▶ **Problem to solve**: Look for the line that has "intros Hk. rewrite" in the material below; please repeat it and every line after it, exactly, up to and including the line that has "as (k & -> & Hk).", and nothing else.

----

(** The explicit byte sum of V1toV2.py is the little-endian value. *)
Lemma v1toV2_offset index i :
  (i + 5 <= length index)%nat ->
  (b0 ← V1toV2.byte_at index i;
   b1 ← V1toV2.byte_at index (i + 1);
   b2 ← V1toV2.byte_at index (i + 2);
   b3 ← V1toV2.byte_at index (i + 3);
   b4 ← V1toV2.byte_at index (i + 4);
   Py.Ok (b0 + Z.shiftl b1 8 + Z.shiftl b2 16 + Z.shiftl b3 24 + Z.shiftl b4 32))
  = Py.Ok (from_le (slice index i (i + 5))).
Proof.
  intros Hi. destruct (slice5 index i Hi) as (b0 & b1 & b2 & b3 & b4 & H0 & H1 & H2 & H3 & H4 & ->).
  unfold V1toV2.byte_at, Py.getitem. rewrite H0, H1, H2, H3, H4.
  rewrite !bind_ok. f_equal. cbn [from_le].
  rewrite !Z.shiftl_mul_pow2 by lia. lia.
Qed.

Lemma v1offsets_idx index k :
  (k < gridSize * gridSize)%nat ->
  map (fun i => from_le (slice index i (i + 5)))
      (map (fun k => (16 + k * 5)%nat) (seq 0 (gridSize * gridSize))) !! k
  = Some (v1_raw index k).
Proof.
  intros Hk. rewrite !list_lookup_fmap, lookup_seq_lt by exact Hk. reflexivity.
Qed.

End V1Offsets.

Section V1OffsetsResult.
Import Bytes Format.

(** C7. On a legacy index of [16 + tileCount * 5 + 16] bytes both
    converters' [v1offsets] return the row-major sequence of the stored
    (column-major) offsets: [result[r * 128 + c] = raw[c * 128 + r]]; on
    any other length they fail the assertion; and the transpose at grid
    size 2 turns [a, b, c, d] into [a, c, b, d]. *)
Theorem v1offsets_transpose (index : list byte) :
  (length index = (16 + tileCount * 5 + 16)%nat ->
   ∃ result, Conv122.v1offsets index = Py.Ok result
     ∧ V1toV2.v1offsets index = Py.Ok result
     ∧ length result = tileCount
     ∧ ∀ r c, (r < gridSize)%nat -> (c < gridSize)%nat ->
         result !! (r * gridSize + c)%nat = Some (v1_raw index (c * gridSize + r)))
  ∧ (length index ≠ (16 + tileCount * 5 + 16)%nat ->
     Conv122.v1offsets index = Py.Raise (Py.AssertionError "Invalid index length")
     ∧ V1toV2.v1offsets index = Py.Raise (Py.AssertionError "Invalid index length"))
  ∧ (∀ a b c d, Conv122.transpose 2 [a; b; c; d] = Py.Ok [a; c; b; d]).
Proof.
  assert ((16 + tileCount * 5 + 16)%nat = Z.to_nat 81952) as Hsize.
  { pose proof tileCount_value. lia. }
  rewrite Hsize. split; [|split].
  - intros Hlen.
    set (idx := map (fun i => from_le (slice index i (i + 5)))
                  (map (fun k => (16 + k * 5)%nat) (seq 0 (gridSize * gridSize)))).
    destruct (transpose_spec gridSize idx) as (res & Hres & Hl & Hlk).
    { unfold idx. now rewrite !length_map, length_seq. }
    exists res. split; [|split; [|split]].
    + unfold Conv122.v1offsets. rewrite Hlen, Nat.eqb_refl. cbn [negb].
      rewrite range_step_offsets. exact Hres.
    + unfold V1toV2.v1offsets. rewrite Hlen, Nat.eqb_refl. cbn [negb].
      rewrite range_step_offsets.
      rewrite (mapM_ok _ (fun i => from_le (slice index i (i + 5)))).
      * rewrite bind_ok. exact Hres.
      * intros i Hi. apply list_elem_of_fmap in Hi as (k & -> & Hk).
        apply elem_of_seq in Hk. apply v1toV2_offset. rewrite Hlen.
        unfold gridSize in Hk. lia.
    + rewrite Hl. symmetry. apply tileCount_grid.
    + intros r c Hr Hc. rewrite Hlk by assumption. apply v1offsets_idx.
      unfold gridSize in *. nia.
  - intros Hlen. unfold Conv122.v1offsets, V1toV2.v1offsets.
    destruct (Nat.eqb_spec (length index) (Z.to_nat 81952)); [contradiction|].
    split; reflexivity.
  - intros a b c d. reflexivity.
Qed.

(** C7 at a legacy index of the right length, all zeros. *)
Lemma v1offsets_transpose_witness :
  ∃ result, Conv122.v1offsets (repeat x00 (16 + tileCount * 5 + 16)) = Py.Ok result
    ∧ V1toV2.v1offsets (repeat x00 (16 + tileCount * 5 + 16)) = Py.Ok result
    ∧ length result = tileCount.
Proof.
  destruct (v1offsets_transpose (repeat x00 (16 + tileCount * 5 + 16))) as [H _].
  destruct (H (repeat_length _ _)) as (result & H1 & H2 & H3 & _).
  exists result. split; [exact H1|]. split; [exact H2|exact H3].
Defined.

End V1OffsetsResult.

(** ** The conversion loop *)

Section Converters.
Import Bytes VSI Format.

Lemma add_shift_lor a s :
  0 <= a < 2 ^ 40 -> 0 <= s -> a + Z.shiftl s 40 = Z.lor a (Z.shiftl s 40).
Proof.
  intros Ha Hs.
  assert (Z.land a (Z.shiftl s 40) = 0) as Hland.
  { apply Z.bits_inj'. intros n Hn. rewrite Z.land_spec, Z.bits_0.
    destruct (Z.lt_ge_cases n 40).
    - rewrite Z.shiftl_spec_low by lia. apply andb_false_r.
    - replace (Z.testbit a n) with false; [reflexivity|].
      symmetry. destruct (Z.eq_dec a 0) as [->|]; [apply Z.bits_0|].
      apply Z.bits_above_log2; [lia|].
      apply Z.lt_le_trans with 40; [|lia]. apply Z.log2_lt_pow2; lia. }
  rewrite Z.add_nocarry_lxor by exact Hland. apply Z.lxor_lor. exact Hland.
Qed.

(** 122.py follows the rule, on a legacy file that holds the record. *)
Lemma conv122_entry_rule offsets data i st (off : nat) :
  offsets !! i = Some (Z.of_nat off) ->
  (i < length (Conv122.outidx st))%nat ->
  position (Conv122.outbundle st) = size (Conv122.outbundle st) ->
  0 <= Conv122.outoffset st -> Conv122.outoffset st + 4 < 2 ^ 40 ->
  from_le (slice data off (off + 4)) < 2 ^ 24 ->
  ∃ st', Conv122.process_body offsets data i st = Py.Ok st'
       ∧ entry_rule offsets data i st st'.
Proof.
  intros Hoff Hi Hpos H0 H40 Hsz.
  unfold Conv122.process_body, Py.getitem. rewrite Hoff, bind_ok, Nat2Z.id.
  pose proof (from_le_range (slice data off (off + 4))) as [Hs0 _].
  set (sz := from_le (slice data off (off + 4))) in *.
  destruct (Z.eqb_spec sz 0) as [Hz|Hz]; cbn [negb].
  - exists st. split; [reflexivity|]. exists off. split; [exact Hoff|].
    cbn zeta. fold sz. rewrite Hz. reflexivity.
  - unfold setitem.
    assert (0 < Z.shiftl sz 40 < 2 ^ 64) as Hsh.
    { rewrite Z.shiftl_mul_pow2 by lia. nia. }
    assert (Conv122.outoffset st + 4 + Z.shiftl sz 40 < 2 ^ 64) as Hlt.
    { rewrite add_shift_lor by lia.
      assert (0 <= Z.lor (Conv122.outoffset st + 4) (Z.shiftl sz 40)).
      { apply Z.lor_nonneg. lia. }
      destruct (Z.eq_dec (Z.lor (Conv122.outoffset st + 4) (Z.shiftl sz 40)) 0) as [->|Hn];
        [lia|].
      apply Z.log2_lt_pow2; [lia|]. rewrite Z.log2_lor by lia.
      apply Z.max_lub_lt; apply Z.log2_lt_pow2; lia. }
    destruct (Z.leb_spec 0 (Conv122.outoffset st + 4 + Z.shiftl sz 40)); [|lia].
    destruct (Z.ltb_spec (Conv122.outoffset st + 4 + Z.shiftl sz 40) (2 ^ 64)); [|lia].
    cbn [andb]. destruct (Nat.ltb_spec i (length (Conv122.outidx st))); [|lia].
    rewrite bind_ok. eexists. split; [reflexivity|].
    exists off. split; [exact Hoff|]. cbn zeta. fold sz.
    destruct (Z.eqb_spec sz 0); [contradiction|].
    cbn [Conv122.outbundle Conv122.outidx Conv122.outoffset].
    split; [|split].
    + rewrite write_append by exact Hpos. reflexivity.
    + rewrite add_shift_lor by lia. reflexivity.
    + lia.
Qed.

End Converters.

Section ConversionRule.
Import Bytes Format.

(** C2 holds for 122.py and fails for V1toV2.py, here at a tile of one
    byte: V1toV2.py appends the record and stores its offset, but the size
    field of the entry it stores is 0, where the rule (and 122.py) has
    [4 | (1 << 40)]. *)
Theorem v1toV2_breaks_entry_rule :
  V1toV2.process_body [0] one_tile 0 one_slot
  = Py.Ok (Conv122.Conv (VSI.File one_tile 5) [4] 5)
  ∧ size_field 4 = 0
  ∧ ¬ entry_rule [0] one_tile 0 one_slot (Conv122.Conv (VSI.File one_tile 5) [4] 5)
  ∧ Conv122.process_body [0] one_tile 0 one_slot
    = Py.Ok (Conv122.Conv (VSI.File one_tile 5) [Z.lor 4 (Z.shiftl 1 40)] 5)
  ∧ entry_rule [0] one_tile 0 one_slot
      (Conv122.Conv (VSI.File one_tile 5) [Z.lor 4 (Z.shiftl 1 40)] 5).
Proof.
  split; [reflexivity|]. split; [reflexivity|]. split; [|split; [reflexivity|]].
  - intros (off & Hoff & H). injection Hoff as Hoff.
    assert (off = 0%nat) as -> by lia. cbn in H. destruct H as (_ & H & _). discriminate.
  - exists 0%nat. split; [reflexivity|]. cbn. repeat split.
Qed.

(** In every step of V1toV2.py that stores a tile the entry written is
    the bare offset: its size field is 0. *)
Lemma v1toV2_entry_loses_size offsets data i st st' :
  0 <= Conv122.outoffset st -> Conv122.outoffset st + 4 < 2 ^ 40 ->
  V1toV2.process_body offsets data i st = Py.Ok st' ->
  st' = st
  ∨ (Conv122.outidx st' !! i = Some (Conv122.outoffset st + 4)
     ∧ size_field (Conv122.outoffset st + 4) = 0).
Proof.
  intros H0 H40. unfold V1toV2.process_body, V1toV2.byte_at, Py.getitem.
  destruct (offsets !! _) as [off|]; [rewrite bind_ok|intros Hx; cbv [mbind result_bind Py.bind] in Hx; discriminate Hx].
  destruct (data !! Z.to_nat off) as [b0|]; [rewrite !bind_ok|intros Hx; cbv [mbind result_bind Py.bind] in Hx; discriminate Hx].
  destruct (data !! (Z.to_nat off + 1)%nat) as [b1|]; [rewrite !bind_ok|intros Hx; cbv [mbind result_bind Py.bind] in Hx; discriminate Hx].
  destruct (data !! (Z.to_nat off + 2)%nat) as [b2|]; [rewrite !bind_ok|intros Hx; cbv [mbind result_bind Py.bind] in Hx; discriminate Hx].
  destruct (data !! (Z.to_nat off + 3)%nat) as [b3|]; [rewrite !bind_ok|intros Hx; cbv [mbind result_bind Py.bind] in Hx; discriminate Hx].
  pose proof (Z_of_byte_range b0). pose proof (Z_of_byte_range b1).
  pose proof (Z_of_byte_range b2). pose proof (Z_of_byte_range b3).
  set (sz := _ + Z.shiftl (Z_of_byte b3) 24).
  assert (0 <= sz < 2 ^ 32) as Hsz.
  { unfold sz. rewrite !Z.shiftl_mul_pow2 by lia. lia. }
  assert (Z.shiftr sz 40 = 0) as ->.
  { rewrite Z.shiftr_div_pow2 by lia. apply Z.div_small. lia. }
  destruct (sz =? 0); cbn [negb]; [intros [= <-]; left; reflexivity|].
  unfold setitem. rewrite Z.add_0_r.
  destruct (Z.leb_spec 0 (Conv122.outoffset st + 4)); [|lia].
  destruct (Z.ltb_spec (Conv122.outoffset st + 4) (2 ^ 64)); [|lia].
  cbn [andb]. destruct (Nat.ltb_spec i (length (Conv122.outidx st))); [|intros Hx; cbv [mbind result_bind Py.bind] in Hx; discriminate Hx].
  rewrite bind_ok. intros [= <-]. right. cbn [Conv122.outidx]. split.
  - apply list_lookup_insert_eq. assumption.
  - unfold size_field. rewrite Z.shiftr_div_pow2 by lia. apply Z.div_small. lia.
Qed.

(** V1toV2.py reads the offset at the transposed index of an already
    transposed sequence: for [i = 1] it wants [offsets[128]]. *)
Lemma v1toV2_reads_transposed_index :
  V1toV2.process_body [0; 0] one_tile 1 one_slot = Py.Raise Py.IndexError
  ∧ Py.is_ok (Conv122.process_body [0; 0] one_tile 1
                (Conv122.Conv (VSI.File [] 0) [sentinel; sentinel] 0)) = true.
Proof. split; reflexivity. Qed.

End ConversionRule.

(** ** The level scheduler *)

Section Scheduler.
Import Mabaker.

(** The tuple [blocked] holds the destinations of the jobs in flight. *)
Lemma blocked_of_ok l :
  Forall has_dest l -> ∃ ds, blocked_of l = Py.Ok ds ∧ map Py.Ok ds = map generates l.
Proof.
  unfold blocked_of. induction 1 as [|e l [d Hd] _ (ds & IH & Hds)].
  - exists []. split; reflexivity.
  - exists (d :: ds). cbn [mapM map]. rewrite Hd, bind_ok, IH, bind_ok.
    split; [reflexivity|]. now rewrite Hds.
Qed.

Lemma elem_of_blocked ds l d :
  map Py.Ok ds = map generates l -> d ∈ ds ↔ Py.Ok d ∈ map generates l.
Proof.
  intros <-. split.
  - intros H. apply list_elem_of_fmap. eauto.
  - intros H. apply list_elem_of_fmap in H as (d' & [= ->] & H). exact H.
Qed.

(** The scan of [pending] finds the first entry that is not blocked, or
    every pending entry is blocked. *)
Lemma first_free_spec blocked pending i0 :
  Forall has_dest pending ->
  ∃ r, first_free blocked pending i0 = Py.Ok r ∧
    match r with
    | None => ∀ e, e ∈ pending → ∃ d, generates e = Py.Ok d ∧ d ∈ blocked
    | Some (i, entry) =>
        ∃ k d, i = (i0 + k)%nat ∧ pending !! k = Some entry
             ∧ generates entry = Py.Ok d ∧ d ∉ blocked
    end.
Proof.
  intros H. revert i0. induction H as [|e l [d Hd] _ IH]; intros i0.
  - exists None. split; [reflexivity|]. intros e He. inversion He.
  - cbn [first_free]. rewrite Hd, bind_ok. case_bool_decide as Hin.
    + destruct (IH (S i0)) as (r & -> & Hr). exists r. split; [reflexivity|].
      destruct r as [[i entry]|].
      * destruct Hr as (k & d' & -> & Hk & Hg & Hn).
        exists (S k), d'. repeat split; try assumption. lia.
      * intros e' He'. apply elem_of_cons in He' as [-> | He']; eauto.
    + exists (Some (i0, e)). split; [reflexivity|].
      exists 0%nat, d. repeat split; try assumption. lia.
Qed.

----

▶ **Completed exercise**:
  intros Hk. rewrite !list_lookup_fmap, lookup_seq_lt by exact Hk. reflexivity.
Qed.

End V1Offsets.

Section V1OffsetsResult.
Import Bytes Format.

(** C7. On a legacy index of [16 + tileCount * 5 + 16] bytes both
    converters' [v1offsets] return the row-major sequence of the stored
    (column-major) offsets: [result[r * 128 + c] = raw[c * 128 + r]]; on
    any other length they fail the assertion; and the transpose at grid
    size 2 turns [a, b, c, d] into [a, c, b, d]. *)
Theorem v1offsets_transpose (index : list byte) :
  (length index = (16 + tileCount * 5 + 16)%nat ->
   ∃ result, Conv122.v1offsets index = Py.Ok result
     ∧ V1toV2.v1offsets index = Py.Ok result
     ∧ length result = tileCount
     ∧ ∀ r c, (r < gridSize)%nat -> (c < gridSize)%nat ->
         result !! (r * gridSize + c)%nat = Some (v1_raw index (c * gridSize + r)))
  ∧ (length index ≠ (16 + tileCount * 5 + 16)%nat ->
     Conv122.v1offsets index = Py.Raise (Py.AssertionError "Invalid index length")
     ∧ V1toV2.v1offsets index = Py.Raise (Py.AssertionError "Invalid index length"))
  ∧ (∀ a b c d, Conv122.transpose 2 [a; b; c; d] = Py.Ok [a; c; b; d]).
Proof.
  assert ((16 + tileCount * 5 + 16)%nat = Z.to_nat 81952) as Hsize.
  { pose proof tileCount_value. lia. }
  rewrite Hsize. split; [|split].
  - intros Hlen.
    set (idx := map (fun i => from_le (slice index i (i + 5)))
                  (map (fun k => (16 + k * 5)%nat) (seq 0 (gridSize * gridSize)))).
    destruct (transpose_spec gridSize idx) as (res & Hres & Hl & Hlk).
    { unfold idx. now rewrite !length_map, length_seq. }
    exists res. split; [|split; [|split]].
    + unfold Conv122.v1offsets. rewrite Hlen, Nat.eqb_refl. cbn [negb].
      rewrite range_step_offsets. exact Hres.
    + unfold V1toV2.v1offsets. rewrite Hlen, Nat.eqb_refl. cbn [negb].
      rewrite range_step_offsets.
      rewrite (mapM_ok _ (fun i => from_le (slice index i (i + 5)))).
      * rewrite bind_ok. exact Hres.
      * intros i Hi. apply list_elem_of_fmap in Hi as (k & -> & Hk).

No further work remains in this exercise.